[GIVEN INFORMATION — start]

Lemma via_json_tc_row t : tc_row (via_json t) = via_json (tc_row t).
Proof. done. Qed.

Lemma via_json_tc_rows rep :
  via_json (tc_row <$> rr_TestcaseResults (via_json rep)) = tc_row <$> rr_TestcaseResults (via_json rep).
Proof.
  unfold via_json at 1, list_via_json. rewrite <- list_fmap_compose.
  change (rr_TestcaseResults (via_json rep)) with (via_json <$> rr_TestcaseResults rep).
  rewrite <- !list_fmap_compose. apply list_fmap_ext. intros i t _. simpl.
  by rewrite via_json_tc_row, via_json_idemp.
Qed.

Lemma stored_entries collate cp id req :
  entries_of cp id req ->
  order_by (fun x y => collate (tr_TestcaseID x) (tr_TestcaseID y))
    (rows (filter (fun kv : (uuid * string) * TestcaseResult => kv.1.1 = id) (db_tc_results cp)))
  ≡ₚ tc_row <$> rr_TestcaseResults req.
Proof.
  intros [Hnd Hent]. rewrite order_by_perm. apply NoDup_Permutation.
  - apply NoDup_fmap_2_strong; [| apply NoDup_map_to_list].
    intros [[i t] x] [[i' t'] x'] Hx Hx' Heq. simpl in Heq. subst x'.
    apply elem_of_map_to_list, map_lookup_filter_Some in Hx as [Hx Hi], Hx' as [Hx' Hi'].
    simpl in Hi, Hi'. subst.
    apply Hent in Hx as (tc & _ & <- & ->), Hx' as (tc' & _ & <- & Heq).
    apply (f_equal tr_TestcaseID) in Heq. simpl in Heq. by rewrite Heq.
  - apply (NoDup_fmap_1 tr_TestcaseID). rewrite <- list_fmap_compose. exact Hnd.
  - intros x. rewrite elem_of_rows, list_elem_of_fmap. split.
    + intros [[i t] Hx]. apply map_lookup_filter_Some in Hx as [Hx Hi]. simpl in Hi. subst.
      apply Hent in Hx as (tc & Hin & _ & ->). by exists tc.
    + intros (tc & -> & Hin). exists (id, ti_TestcaseID tc). apply map_lookup_filter_Some.
      split; [apply Hent; by exists tc | done].
Qed.

(** Over JSON they are the same: they have been through it. *)
Lemma stored_entries_arrive collate cp id rep :
  entries_of cp id (via_json rep) ->
  via_json (order_by (fun x y => collate (tr_TestcaseID x) (tr_TestcaseID y))
    (rows (filter (fun kv : (uuid * string) * TestcaseResult => kv.1.1 = id) (db_tc_results cp))))
  ≡ₚ tc_row <$> rr_TestcaseResults (via_json rep).
Proof.
  intros Hent. rewrite <- via_json_tc_rows. by apply (fmap_Permutation via_json), stored_entries.
Qed.

(** A result of a job of the submission [sid] tells what an execution of a
    carried assignment made of it. *)
Lemma job_result_executed queue b sid w :
  backend_inv queue b -> result_of_a_job (be_cp b) sid w ->
  exists a workerID outcome q lease, q ∈ queue /\ a = requested (a_JobID a) (via_json q) lease /\
    cr_SubmissionID q = sid /\ executed a outcome /\
    tells w (via_json (buildReportRequest workerID outcome)).
Proof.
  intros Hinv (jid & row & stored & jr & collate & Hrow & <- & _ & Hgot & -> & Hv & Ht & Hm & Hwt & Hc & Hent).
  unfold JobRepo.GetResult, no_faults in Hgot.
  destruct (db_results (be_cp b) !! jid) as [res |] eqn:Eres; [| done]. injection Hgot as <-.
  destruct (bi_results _ _ Hinv jid res Eres) as (req & now & Hrep & -> & Hentries).
  destruct Hrep as (a & workerID & outcome & Hid & Ha & Hex & ->).
  destruct Ha as (q & lease & row' & Hq & Ha & Hrow' & Hsid). rewrite Hid in Hrow'.
  exists a, workerID, outcome, q, lease. split_and!; [done | done | congruence | done |].
  simpl in Hv, Hc, Hent. rewrite via_json_idemp in Hv.
  rewrite (via_json_idemp (rr_CompilerOutput (buildReportRequest workerID outcome))) in Hc.
  split_and!; [done.. |]. eexists. split; [| exact Hent].
  apply stored_entries_arrive, Hentries.
Qed.

(** Where a stored result comes from. *)
Lemma stored_result_executed p0 evs p sid w :
  json_round_trips -> message_round_trips marshal decode -> platform_initial p0 ->
  run platform_step p0 evs p -> sd_results (ap_db (pf_api p)) !! sid = Some w ->
  exists env userID problemID req kind ad q a workerID outcome,
    published_by ai marshal decode (judge_of p0) (omap seen_by_judge evs)
      env userID problemID req kind ad q /\
    ce_fresh env = sid /\ carries_submission env req ad a /\
    executed a outcome /\ tells w (via_json (buildReportRequest workerID outcome)).
Proof.
  intros Hjson Hmsg Hinit Hrun Hw.
  pose proof (platform_run_inv _ _ _ Hjson Hmsg Hinit Hrun) as Hinv.
  apply platform_run_judge in Hrun.
  destruct (judge_run_inv _ _ _ _ _ _ Hjson Hmsg (pi_judge _ Hinit) Hrun) as [_ _ _ Hqueue Hres].
  destruct (job_result_executed _ _ _ _ Hinv (Hres sid w Hw))
    as (a & workerID & outcome & q & lease & Hq & Ha & Hsid & Hex & Htells).
  destruct (Hqueue q Hq) as (env & u & pr & req & kind & ad & Hpub).
  pose proof (published_assignment _ _ _ _ _ _ _ _ _ _ _ _ _ _ _ Hpub Ha) as Hcarries.
  exists env, u, pr, req, kind, ad, q, a, workerID, outcome. split_and!; try done.
  destruct Hcarries as [<- _]. by rewrite Ha.
Qed.

End Platform.

(** ** Theorems *)

Section Theorems.
Context `{TestCaseJSON} `{GoUnicode} `{EntryJSON} (ai : option AIValidator).
Context (marshal : CreateJobRequest -> result string string).
Context (decode : string -> result string CreateJobRequest).

(** C2. Full circle: whatever the users, the broker, the control plane and any
    number of worker processes do, in any order and with any losses, a result
    that the API has stored for a submission tells what an executor returned
    for an assignment that carries that submission, which was admitted and
    not refused: the wrapped source of its user, with its limits and its test
    cases.  Verdict, times, compiler output and the entries, each once, are
    the executor's; in the strings, the bytes that are no UTF-8 have been
    replaced, as encoding/json does on the way. *)
Theorem verdicts_are_executions executed p0 evs p sid w :
  json_round_trips -> message_round_trips marshal decode -> platform_initial p0 ->
  run (platform_step ai marshal decode executed) p0 evs p ->
  sd_results (ap_db (pf_api p)) !! sid = Some w ->
  exists env userID problemID req kind ad q a workerID outcome,
    published_by ai marshal decode (judge_of p0) (omap seen_by_judge evs)
      env userID problemID req kind ad q /\
    ce_fresh env = sid /\ carries_submission env req ad a /\
    executed a outcome /\ tells w (via_json (buildReportRequest workerID outcome)).
Proof. apply stored_result_executed. Qed.

(** *** With the Docker executor *)

Context `{RunnerJSON} (languages : gmap string LangConfig) (runtime : string).

(** What the Docker executor returns for a job, on some host. *)
Definition docker_executed (a : Assignment) (outcome : result string (option ExecutionResult)) : Prop :=
  exists denv h,
    outcome = match (docker_Execute denv languages runtime a h).2 with
              | Ok r => Ok (Some r)
              | Err e => Err e
              end.





End Theorems.

(** ** Witnesses: one submission, one worker with Docker *)

Module EndToEndExample.
Import SubWitness JudgeExample.
#[local] Existing Instance sample_json.
#[local] Existing Instance entries_text.

(** The runner prints one accepted result. *)
#[local] Instance printed : RunnerJSON :=
  {| json_Unmarshal_runner _ := Ok [mkRunnerResult "sample" "Accepted" 4 "3" "3" ""] |}.
Definition languages : gmap string LangConfig := DockerWitness.langs.
Definition executed := docker_executed languages "runc".
Definition outcome : result string (option ExecutionResult) :=
  match (docker_Execute DockerWitness.env languages "runc" given DockerWitness.idle).2 with
  | Ok r => Ok (Some r)
  | Err e => Err e
  end.

Lemma outcome_executed : executed given outcome.
Proof. by exists DockerWitness.env, DockerWitness.idle. Qed.

(** The events, and the states they lead through. *)
Definition settings : FirecrackerExec.Config :=
  FirecrackerExec.mkConfig "dev" "info" "w1" "python" 1 "http://control-plane" "key" 10 500 20
    false "docker" "" "" "" "" [] [] [] 0 0 1 128.

Definition act (e : backend_event) (b : backend) : backend :=
  match e with
  | AtControlPlane e =>
      mkBackend
        match e with
        | Delivered env d => (handle_message read env (dl_Body d) (be_cp b)).1
        | Moved op => exec_op op (be_cp b)
        end
        (be_workers b) (be_claimed b ++ claim_of e (be_cp b)) (be_sent b)
  | AtWorker p e =>
      match be_workers b !! p with
      | Some w =>
          match WorkerLoop.step w e with
          | Some (w', out) =>
              mkBackend (be_cp b) (<[p := w']> (be_workers b)) (be_claimed b) (be_sent b ++ out)
          | None => b
          end
      | None => b
      end
  | WorkerStarts p cfg fresh =>
      mkBackend (be_cp b) (<[p := WorkerLoop.New cfg fresh]> (be_workers b)) (be_claimed b) (be_sent b)
  | WorkerDies p => mkBackend (be_cp b) (delete p (be_workers b)) (be_claimed b) (be_sent b)
  end.

Definition verdict : ReportResultRequest := buildReportRequest "w1" outcome.
Definition reporting : cp_op := OpComplete no_faults 4 9%N "w1" (via_json verdict).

[GIVEN INFORMATION — finish]

## YOUR TASK
After identifying the lines above that contain "gmap", copy each one.

## ANSWER BELOW
Context `{RunnerJSON} (languages : gmap string LangConfig) (runtime : string).
Definition languages : gmap string LangConfig := DockerWitness.langs.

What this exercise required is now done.